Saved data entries
(* ===== verification/CommitterSpec.v ===== *)
(** * What the replay committer promises

    The interleaved execution of [Done] (workers) and [Flush] (the ticker and the
    shutdown path) as a step relation, the abstract machine it refines, and the
    properties of the persisted cursor. *)

From S2P Require Import Prelude Event Committer Storage.

Module CommitterSpec.
Import Committer.

(** ** All topics *)

(** The completions of one topic in a history keyed by topic and position. *)
Definition reports (h : gmap (string * Z) GoBytes) (topic : string) (k : Z) : option GoBytes :=
  h !! (topic, k).

Definition hist_ok (h : gmap (string * Z) GoBytes) : Prop :=
  forall topic, range_ok (reports h topic).

Definition committer_repr (h : gmap (string * Z) GoBytes) (c : Committer) : Prop :=
  forall topic,
    match topics c !! topic with
    | Some t => cursor_repr (reports h topic) t
    | None => forall k, reports h topic k = None
    end.

Lemma committer_repr_new : committer_repr ∅ NewCommitter.
Proof. intros topic. simpl. rewrite lookup_empty. intros k. apply lookup_empty. Qed.

Lemma committer_repr_cursor h c topic :
  committer_repr h c -> cursor_repr (reports h topic) (default newCursor (topics c !! topic)).
Proof.
  intros Hc. specialize (Hc topic). destruct (topics c !! topic); [done|].
  by apply newCursor_repr.
Qed.

Lemma hist_ok_insert h topic seq rid :
  hist_ok h -> seq_ok seq -> hist_ok (<[(topic, seq) := rid]> h).
Proof.
  intros Hh Hs topic' k. unfold reports. rewrite lookup_insert.
  case_decide; simplify_eq; [done|]. apply Hh.
Qed.

Lemma reports_insert_ne h topic topic' seq rid k :
  topic <> topic' -> reports (<[(topic, seq) := rid]> h) topic' k = reports h topic' k.
Proof. intros. unfold reports. rewrite lookup_insert_ne; congruence. Qed.

Lemma cursor_repr_ext R R' t : (forall k, R' k = R k) -> cursor_repr R t -> cursor_repr R' t.
Proof.
  intros HR [H1 H2 H3 H4 H5 H6]. split; try done.
  - intros i Hi. rewrite HR. auto.
  - by rewrite HR.
  - intros k. rewrite H4, HR. done.
  - by rewrite HR.
Qed.

Lemma fresh_not_below R t seq : cursor_repr R t -> 1 <= seq -> R seq = None -> next t <= seq.
Proof.
  intros Ht Hs Hn. destruct (Z_lt_ge_dec seq (next t)); [|lia].
  destruct (repr_below _ _ Ht seq); [lia | congruence].
Qed.

Lemma Done_repr h c topic seq rid :
  committer_repr h c -> hist_ok h -> seq_ok seq -> h !! (topic, seq) = None ->
  committer_repr (<[(topic, seq) := rid]> h) (Done c topic seq rid).
Proof.
  intros Hc Hh Hs Hfresh topic'. simpl.
  destruct (decide (topic = topic')) as [<-|Hne].
  - rewrite lookup_insert_eq.
    pose proof (committer_repr_cursor h c topic Hc) as Ht.
    apply (Done_cursor_repr (reports h topic)); [done | | | |].
    + apply (hist_ok_insert h topic seq rid Hh Hs topic).
    + unfold seq_ok in Hs. apply (fresh_not_below _ _ _ Ht); [lia | done].
    + apply lookup_insert_eq.
    + intros k Hk. unfold reports. apply lookup_insert_ne. congruence.
  - rewrite lookup_insert_ne by done. specialize (Hc topic').
    destruct (topics c !! topic').
    + eapply cursor_repr_ext; [|done]. intros. by apply reports_insert_ne.
    + intros k. by rewrite reports_insert_ne.
Qed.

(** ** A run of completions without flushes *)

(** The calls as a history. *)
Definition history (calls : list call) : gmap (string * Z) GoBytes := list_to_map calls.

(** Distinct positions per topic, in range: what the subscriber guarantees. *)
Definition calls_ok (calls : list call) : Prop :=
  NoDup calls.*1 /\ Forall (fun cl => seq_ok cl.1.2) calls.

Lemma applyCalls_snoc calls topic seq rid c :
  applyCalls (calls ++ [(topic, seq, rid)]) c = Done (applyCalls calls c) topic seq rid.
Proof. unfold applyCalls. by rewrite foldl_app. Qed.

Lemma history_snoc calls topic seq rid :
  (topic, seq) ∉ calls.*1 ->
  history (calls ++ [(topic, seq, rid)]) = <[(topic, seq) := rid]> (history calls).
Proof. intros Hni. unfold history. by rewrite list_to_map_snoc. Qed.

Lemma hist_ok_empty : hist_ok ∅.
Proof. intros topic k [x Hx]. unfold reports in Hx. by rewrite lookup_empty in Hx. Qed.

Lemma calls_ok_snoc calls topic seq rid :
  calls_ok (calls ++ [((topic, seq), rid)]) ->
  calls_ok calls /\ ((topic, seq) ∉ calls.*1) /\ seq_ok seq.
Proof.
  intros [Hnd Hf]. rewrite fmap_app in Hnd. simpl in Hnd.
  apply NoDup_app in Hnd as (Hnd & Hni & _).
  apply Forall_app in Hf as [Hf Hs]. inversion Hs; subst.
  split; [by split|]. split; [|done].
  intros Hin. apply (Hni _ Hin). by constructor.
Qed.

Lemma applyCalls_repr calls :
  calls_ok calls ->
  hist_ok (history calls) /\ committer_repr (history calls) (applyCalls calls NewCommitter).
Proof.
  induction calls as [|[[topic seq] rid] calls IH] using rev_ind; intros Hok.
  - split; [apply hist_ok_empty | apply committer_repr_new].
  - apply calls_ok_snoc in Hok as (Hok & Hni & Hs).
    destruct (IH Hok) as [Hh Hc].
    rewrite history_snoc, applyCalls_snoc by done.
    split; [by apply hist_ok_insert|].
    apply Done_repr; try done. by apply not_elem_of_list_to_map_1.
Qed.
(** What follows a backslash: the bytes it stands for and the rest. *)
Definition escape (l : bytes) : option (bytes * bytes) :=
  match l with
  | [] => None
  | b :: l2 =>
      if Byte.eqb b x75 then
        match getu4 (x5c :: l) with
        | None => None
        | Some (r, l3) =>
            if isSurrogate r then
              match getu4 l3 with
              | Some (r2, l4) =>
                  match pair16 r r2 with
                  | Some rr => Some (appendRune rr, l4)
                  | None => Some ([xef; xbf; xbd], l3)
                  end
              | None => Some ([xef; xbf; xbd], l3)
              end
            else Some (appendRune r, l3)
        end
      else c ← unescape b; Some ([c], l2)
  end.

(** One step through a string literal. *)
Definition piece (a : Byte.byte) (l1 : bytes) : option (bytes * bytes) :=
  if Byte.eqb a x5c then escape l1
  else if (Byte.to_N a <? 32)%N then None
  else match nextRune a l1 with
       | Rune r rest => Some (r, rest)
       | Broken rest => Some ([xef; xbf; xbd], rest)
       end.

(** A string literal after its opening quote: its contents and what follows the closing
    quote. *)
Fixpoint unquote (fuel : nat) (l : bytes) : option (bytes * bytes) :=
  match fuel, l with
  | S fuel', a :: l1 =>
      if Byte.eqb a x22 then Some ([], l1)
      else
        '(p, l2) ← piece a l1;
        '(s, rest) ← unquote fuel' l2;
        Some (p ++ s, rest)
  | _, _ => None
  end.

(** ** Strings: round trip *)

(** The runes a well-formed string is made of. *)
Inductive isRune : bytes -> Prop :=
| isRune_one a : isAscii a = true -> isRune [a]
| isRune_two a b : two a b = true -> isRune [a; b]
| isRune_three a b c : three a b c = true -> isRune [a; b; c]
| isRune_four a b c d : four a b c d = true -> isRune [a; b; c; d].

Lemma utf8_inv l : utf8 l -> l = [] \/ exists r rest, l = r ++ rest /\ isRune r /\ utf8 rest.
Proof.
  destruct 1 as [|a l Ha|a b l Ha|a b c l Ha|a b c d l Ha]; [by left|right..].
  - exists [a], l. repeat constructor; done.
  - exists [a; b], l. repeat constructor; done.
  - exists [a; b; c], l. repeat constructor; done.
  - exists [a; b; c; d], l. repeat constructor; done.
Qed.

Lemma nextRune_spec r l : isRune r -> exists a l1, r ++ l = a :: l1 /\ nextRune a l1 = Rune r l.
Proof.
  intros Hr. destruct Hr as [a Ha|a b Ha|a b c Ha|a b c d Ha]; eexists _, _; (split; [reflexivity|]);
    unfold nextRune; simpl.
  - by rewrite Ha.
  - by rewrite (two_not_ascii _ _ Ha), Ha.
  - destruct (three_not _ _ _ Ha) as [-> ->]. by rewrite Ha.
  - destruct (four_not _ _ _ _ Ha) as (-> & -> & ->). by rewrite Ha.
Qed.

Lemma piece_ascii a l : isAscii a = true ->
  exists b l1, escapeAscii a ++ l = b :: l1 /\ Byte.eqb b x22 = false /\ piece b l1 = Some ([a], l).
Proof. destruct a; intros Ha; try discriminate Ha; eexists _, _; (split; [reflexivity|]); by split. Qed.

(** A rune that is copied as it is. *)
Lemma piece_copied r l : isRune r -> (2 <= length r)%nat ->
  exists b l1, r ++ l = b :: l1 /\ Byte.eqb b x22 = false /\ piece b l1 = Some (r, l).
Proof.
  intros Hr Hl. destruct (nextRune_spec r l Hr) as (a & l1 & He & Hn). exists a, l1. split; [done|].
  assert (isAscii a = false) as Ha.
  { destruct Hr as [x Hx|x y Hx|x y z Hx|x y z u Hx]; simpl in *; simplify_eq; [lia|..].
    - by eapply two_not_ascii.
    - by destruct (three_not _ _ _ Hx).
    - by destruct (four_not _ _ _ _ Hx). }
  unfold piece. by destruct a; try discriminate Ha; rewrite Hn.
Qed.

Lemma piece_escapeRune r l : isRune r ->
  exists b l1, escapeRune r ++ l = b :: l1 /\ Byte.eqb b x22 = false /\ piece b l1 = Some (r, l).
Proof.
  intros Hr. destruct Hr as [a Ha|a b Ha|a b c Ha|a b c d Ha].
  - assert (escapeRune [a] = escapeAscii a) as -> by by destruct a. by apply piece_ascii.
  - assert (escapeRune [a; b] = [a; b]) as -> by (destruct a; try done; by destruct b).
    apply (piece_copied [a; b]); [by constructor|simpl; lia].
  - destruct (decide ([a; b; c] = [xe2; x80; xa8])) as [[= -> -> ->]|H1]; [by eexists _, _|].
    destruct (decide ([a; b; c] = [xe2; x80; xa9])) as [[= -> -> ->]|H2]; [by eexists _, _|].
    assert (escapeRune [a; b; c] = [a; b; c]) as ->.
    { unfold escapeRune. destruct a; try done; destruct b; try done; by destruct c. }
    apply (piece_copied [a; b; c]); [by constructor|simpl; lia].
  - assert (escapeRune [a; b; c; d] = [a; b; c; d]) as ->.
    { unfold escapeRune. destruct a; try done; destruct b; try done; by destruct c. }
    apply (piece_copied [a; b; c; d]); [by constructor|simpl; lia].
Qed.

Lemma isRune_length r : isRune r -> (1 <= length r)%nat.
Proof. destruct 1; simpl; lia. Qed.

(** What [escapeAll] makes of a well-formed string is read back. *)
Lemma unquote_escapeAll n l rest fuel :
  utf8 l -> (length l <= n)%nat -> (length l < fuel)%nat ->
  unquote fuel (escapeAll n l ++ x22 :: rest) = Some (l, rest).
Proof.
  intros Hu. revert n fuel. remember (length l) as k eqn:Hk. revert l Hk Hu.
  induction (lt_wf k) as [k _ IH]. intros l -> Hu n fuel Hn Hf.
  destruct fuel as [|fuel]; [lia|].
  destruct (utf8_inv _ Hu) as [->|(r & l' & -> & Hr & Hu')]; [by destruct n|].
  pose proof (isRune_length r Hr) as Hl. rewrite length_app in *.
  destruct n as [|n]; [lia|]. destruct (nextRune_spec r l' Hr) as (a & l1 & He & Hnr). rewrite He.
  cbn [escapeAll]. rewrite Hnr, <- app_assoc.
  destruct (piece_escapeRune r (escapeAll n l' ++ x22 :: rest) Hr) as (b & l2 & -> & Hb & Hp).
  cbn [unquote]. rewrite Hb, Hp. simpl. rewrite (IH (length l')) by (done || lia). simpl. by rewrite He.
Qed.

Lemma quote_roundtrip l rest : utf8 l ->
  exists l1, quote l ++ rest = x22 :: l1 /\ forall fuel, (length l < fuel)%nat -> unquote fuel l1 = Some (l, rest).
Proof.
  intros Hu. unfold quote. eexists. split; [simpl; reflexivity|]. intros fuel Hf.
  rewrite <- app_assoc. by apply unquote_escapeAll.
Qed.

(** ** Numbers *)

(** At least one digit. *)
Definition digits1 (l : bytes) : option (bytes * bytes) :=
  match spanDigits l with
  | ([], _) => None
  | (d, r) => Some (d, r)
  end.

Definition scanSign (l : bytes) : bytes * bytes :=
  match l with
  | a :: r => if Byte.eqb a x2d then ([a], r) else ([], l)
  | [] => ([], [])
  end.

Definition scanInt (l : bytes) : option (bytes * bytes) :=
  match l with
  | a :: r => if Byte.eqb a x30 then Some ([a], r) else digits1 l
  | [] => None
  end.

Definition scanFrac (l : bytes) : option (bytes * bytes) :=
  match l with
  | a :: r => if Byte.eqb a x2e then '(d, r') ← digits1 r; Some (a :: d, r') else Some ([], l)
  | [] => Some ([], [])
  end.

Definition scanExp (l : bytes) : option (bytes * bytes) :=
  match l with
  | a :: r =>
      if Byte.eqb a x65 || Byte.eqb a x45 then
        match r with
        | b :: r1 =>
            if Byte.eqb b x2b || Byte.eqb b x2d then '(d, r') ← digits1 r1; Some (a :: b :: d, r')
            else '(d, r') ← digits1 r; Some (a :: d, r')
        | [] => None
        end
      else Some ([], l)
  | [] => Some ([], [])
  end.

(** A number literal and what follows it. *)
Definition scanNumber (l : bytes) : option (bytes * bytes) :=
  let '(sg, l1) := scanSign l in
  '(i, l2) ← scanInt l1;
  '(f, l3) ← scanFrac l2;
  '(e, l4) ← scanExp l3;
  Some (sg ++ i ++ f ++ e, l4).

Definition validNumber (n : bytes) : Prop := scanNumber n = Some (n, []).

(** What follows a value: a separator, a closing bracket or a newline. *)
Definition ends (rest : bytes) : Prop :=
  match rest with [] => True | a :: _ => a = x2c \/ a = x5d \/ a = x7d \/ a = x0a end.

(** A scanner whose result does not depend on what comes after an end. *)
Definition stops (scan : bytes -> option (bytes * bytes)) : Prop :=
  forall l d r rest, ends rest -> scan l = Some (d, r) -> scan (l ++ rest) = Some (d, r ++ rest).

Lemma spanDigits_app l d r rest : ends rest -> spanDigits l = (d, r) -> spanDigits (l ++ rest) = (d, r ++ rest).
Proof.
  intros He. revert d r. induction l as [|b l IH]; intros d r Hl; simpl in *.
  - simplify_eq. destruct rest as [|a rest]; [done|]. simpl. by destruct He as [->|[->|[->| ->]]].
  - destruct (isDigit b); [|by simplify_eq]. destruct (spanDigits l) as [d0 r0].
    simplify_eq. by rewrite (IH d0 r eq_refl).
Qed.

Lemma digits1_stops : stops digits1.
Proof.
  intros l d r rest He. unfold digits1. destruct (spanDigits l) as [d0 r0] eqn:E.
  rewrite (spanDigits_app _ _ _ _ He E). destruct d0; [done|]. by intros [= <- <-].
Qed.

Lemma scanInt_stops : stops scanInt.
Proof.
  intros [|a l] d r rest He; [done|]. simpl. destruct (Byte.eqb a x30); [by intros [= <- <-]|].
  apply (digits1_stops (a :: l)). done.
Qed.

Lemma scanFrac_stops : stops scanFrac.
Proof.
  intros [|a l] d r rest He; simpl.
  - intros [= <- <-]. destruct rest as [|a rest]; [done|]. simpl. by destruct He as [->|[->|[->| ->]]].
  - destruct (Byte.eqb a x2e); [|by intros [= <- <-]].
    destruct (digits1 l) as [[d0 r0]|] eqn:E; [|done]. rewrite (digits1_stops _ _ _ _ He E).
    by intros [= <- <-].
Qed.

Lemma scanExp_stops : stops scanExp.
Proof.
  intros [|a l] d r rest He; simpl.
  - intros [= <- <-]. destruct rest as [|a rest]; [done|]. simpl. by destruct He as [->|[->|[->| ->]]].
  - destruct (_ || _); [|by intros [= <- <-]]. destruct l as [|b l]; [done|]. cbn [app].
    destruct (_ || _).
    + destruct (digits1 l) as [[d0 r0]|] eqn:E; [|done]. rewrite (digits1_stops _ _ _ _ He E).
      by intros [= <- <-].
    + destruct (digits1 (b :: l)) as [[d0 r0]|] eqn:E; [|done].
      pose proof (digits1_stops _ _ _ _ He E) as E'. cbn [app] in E'. rewrite E'. by intros [= <- <-].
Qed.

Lemma scanNumber_stops : stops scanNumber.
Proof.
  intros l d r rest He. unfold scanNumber. destruct (scanSign l) as [sg l1] eqn:E0.
  destruct (scanInt l1) as [[i l2]|] eqn:E1; [|done]. simpl.
  destruct (scanFrac l2) as [[f l3]|] eqn:E2; [|done]. simpl.
  destruct (scanExp l3) as [[e l4]|] eqn:E3; [|done]. simpl. intros [= <- <-].
  assert (scanSign (l ++ rest) = (sg, l1 ++ rest)) as ->.
  { destruct l as [|a l]; simpl in *; [by simplify_eq|]. destruct (Byte.eqb a x2d); by simplify_eq. }
  rewrite (scanInt_stops _ _ _ _ He E1). simpl. rewrite (scanFrac_stops _ _ _ _ He E2). simpl.
  by rewrite (scanExp_stops _ _ _ _ He E3).
Qed.

Lemma validNumber_head n : validNumber n -> exists a n', n = a :: n' /\ (a = x2d \/ isDigit a = true).
Proof.
  unfold validNumber, scanNumber. destruct n as [|a n]; [done|]. intros H. exists a, n. split; [done|].
  simpl in H. destruct (Byte.eqb a x2d) eqn:E; [left; by apply Byte.byte_dec_bl|]. right.
  simpl in H. destruct (Byte.eqb a x30) eqn:E0; [by rewrite (Byte.byte_dec_bl _ _ E0)|]. unfold digits1 in H. simpl in H.
  by destruct (isDigit a).
Qed.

**Problem:**
The required output is the entries from their opening line through the line holding "(** The completions", repeated exactly, with both end lines kept.

**Task answer:**
(* ===== verification/CommitterSpec.v ===== *)
(** * What the replay committer promises

    The interleaved execution of [Done] (workers) and [Flush] (the ticker and the
    shutdown path) as a step relation, the abstract machine it refines, and the
    properties of the persisted cursor. *)

From S2P Require Import Prelude Event Committer Storage.

Module CommitterSpec.
Import Committer.

(** ** All topics *)

(** The completions of one topic in a history keyed by topic and position. *)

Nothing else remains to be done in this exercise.